>>18654
Even if Discord was made by muh bayzed nahtzees, even if it was genuinely free or transparently monetized, the fundamental structure of the service is intolerable.
So-called "servers" are not. Everything is hosted on one centralized server owned and operated privately by one private entity, it is accessed solely using an undocumented closed protocol, solely implemented in one proprietary inaccessible server software and the one official bloated undocumented JS web bloat proprietary obfuscated client that is full of native OS-level spyware and has incredibly crappy UI. All interactions between every part of this closed system are tightly monitored and recorded in unknowable ways for unknowable ends.
3rd-party clients are banned, backing up or archiving anything (there is no public export format) locally even from "your" "server" is banned, bots and bridges are severely restricted, the fiction of "public 'invites'" and "just a heckin smol bean chat app bro!" cuts it off from search spider indices which are also banned.
And not only is the architecture insanely fascist in principle, in practice it's run by the pettiest possible powermad troonitors who always require an email address from everyone and (even before the recent facecam/real-ID controversy) routinely demand phone numbers. For any offense ranging from normal bans and reports in some groomer coomer's "server", up to completely random shit that happens outside Discord linked to your account by pure hearsay, your account can be sanctioned or banned, and the contents of "your" "server" edited, locked, or deleted, with no warning or recourse.

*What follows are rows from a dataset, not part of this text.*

(** The collector [readHeaders] starts with. *)
Definition empty_collector : h3_jni.header_collector :=
  {| h3_jni.count := 0; h3_jni.capacity := 32;
     h3_jni.names := []; h3_jni.values := [];
     h3_jni.names_freed := false; h3_jni.values_freed := false |}.

(** When the callback finds the arrays full, exactly one of its two
    [realloc] calls gives a block. *)
Definition half_grown (env : JNIEnv) (hc : h3_jni.header_collector) : Prop :=
  h3_jni.capacity hc <= h3_jni.count hc /\
  malloc_ok env site_grow_names (h3_jni.count hc)
  <> malloc_ok env site_grow_values (h3_jni.count hc).

(** ** Buffers a body can be sent from *)

(** The body bytes cannot be reached: there are some to send, the buffer is
    not direct, and its backing array cannot be had or pinned. *)
Definition body_unavailable (buf : ByteBuffer) (len : Z) : Prop :=
  len <> 0 /\ GetDirectBufferAddress buf = 0 /\
  (array_elements buf = None \/ array_elements buf = Some 0).

(** * Properties *)

(** ** Integer conversions *)

Lemma to_signed_small (w z : Z) :
  0 < w -> - 2 ^ (w - 1) <= z < 2 ^ (w - 1) -> to_signed w z = z.
Proof.
  intros Hw Hz. unfold to_signed.
  assert (H2 : 2 ^ w = 2 * 2 ^ (w - 1)).
  { replace w with (Z.succ (w - 1)) at 1 by lia. apply Z.pow_succ_r. lia. }
  rewrite Z.mod_small; lia.
Qed.

Lemma jbyte_small (z : Z) : -128 <= z < 128 -> jbyte z = z.
Proof. intros H. apply to_signed_small; simpl; lia. Qed.

Lemma jint_small (z : Z) : -2147483648 <= z < 2147483648 -> jint z = z.
Proof. intros H. apply to_signed_small; simpl; lia. Qed.

Lemma jlong_small (z : Z) : - 2 ^ 63 <= z < 2 ^ 63 -> jlong z = z.
Proof. intros H. apply to_signed_small; simpl; lia. Qed.

(** The signed view of a byte keeps its eight bits. *)
Lemma uint8_t_jbyte (b : Z) : uint8_t (jbyte b) = uint8_t b.
Proof.
  unfold uint8_t, jbyte, to_unsigned, to_signed.
  change (2 ^ (8 - 1)) with 128. change (2 ^ 8) with 256.
  rewrite Zminus_mod_idemp_l. f_equal. lia.
Qed.

(** ** Address decoding *)

Lemma decode_address_accepts (env : JNIEnv) (addr_arr : jbyteArray) :
  fst (decode_address env addr_arr) <> 0 ->
  let family := uint8_t (byte_at env addr_arr 0) in
  let arr_len := Z.of_nat (length addr_arr) in
  (family = 4 /\ 7 <= arr_len) \/ (family = 6 /\ 19 <= arr_len).
Proof.
  unfold decode_address. intros H.
  destruct (GetByteArrayElements_ok env); simpl in H; [| congruence].
  destruct (uint8_t (byte_at env addr_arr 0) =? 4) eqn:E4;
    destruct (Z.of_nat (length addr_arr) >=? 7) eqn:L7; simpl in H;
    try (left; split; [apply Z.eqb_eq; exact E4 | apply Z.geb_le; exact L7]).
  all: destruct (uint8_t (byte_at env addr_arr 0) =? 6) eqn:E6;
    destruct (Z.of_nat (length addr_arr) >=? 19) eqn:L19; simpl in H;
    try congruence;
    right; split; [apply Z.eqb_eq; exact E6 | apply Z.geb_le; exact L19].
Qed.

(** C7: address decoding returns 0 (its error value) and produces no
    endpoint when the family byte is 4 and the input is shorter than 7
    bytes, when it is 6 and the input is shorter than 19 bytes, and when it
    is neither 4 nor 6. *)
Theorem decode_address_rejects (env : JNIEnv) (addr_arr : jbyteArray) :
  let family := uint8_t (byte_at env addr_arr 0) in
  let arr_len := Z.of_nat (length addr_arr) in
  (family = 4 /\ arr_len < 7) \/
  (family = 6 /\ arr_len < 19) \/
  (family <> 4 /\ family <> 6) ->
  fst (decode_address env addr_arr) = 0 /\
  no_endpoint (snd (decode_address env addr_arr)).
Proof.
  intros family arr_len H.
  destruct (Z.eq_dec (fst (decode_address env addr_arr)) 0) as [E | N].
  - split; [exact E |].
    revert E. unfold decode_address, no_endpoint.
    destruct (GetByteArrayElements_ok env); simpl; [| auto].
    destruct (_ && _); [discriminate |].
    destruct (_ && _); [discriminate | auto].
  - exfalso. apply decode_address_accepts in N. fold family arr_len in N. lia.
Qed.

Lemma decode_address_rejects_witness :
  fst (decode_address plain_env [4; 0; 80; 127; 0; 0]) = 0 /\
  no_endpoint (snd (decode_address plain_env [4; 0; 80; 127; 0; 0])).
Proof.
  apply (decode_address_rejects plain_env [4; 0; 80; 127; 0; 0]).
  left. split; [reflexivity | simpl; lia].
Defined.

Example decode_address_ipv4 :
  decode_address plain_env [4; 31; -112; 127; 0; 0; 1]
  = (16, ss_in 8080 [127; 0; 0; 1]).
Proof. reflexivity. Qed.

Example decode_address_empty :
  decode_address plain_env [] = (0, ss_zeroed).
Proof. reflexivity. Qed.

(** ** Buffers that are not addressable *)

Lemma Ret_returns_without_engine {R : Type} (r : R) :
  returns_without_engine (Ret r) r.
Proof. intros S eng s. split; reflexivity. Qed.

Compare Discord to some more normal social media like Facebook, X, or whatever, where at least you can find its contents with a normal web search engine, view it in a web browser, and make or view an archive, in addition to usually reasonably capable a public API, all without logging in or even having an account.
Same with other less web-like stuff, such as Telegram, email listservs, or IRC, where automatically mirroring it into other protocols and archives is practical and unimpeded.
Discord is an almost uniquely overreaching protocol level attack against your computer's user experience, browsers, TCP/IP, the web, and the Internet itself.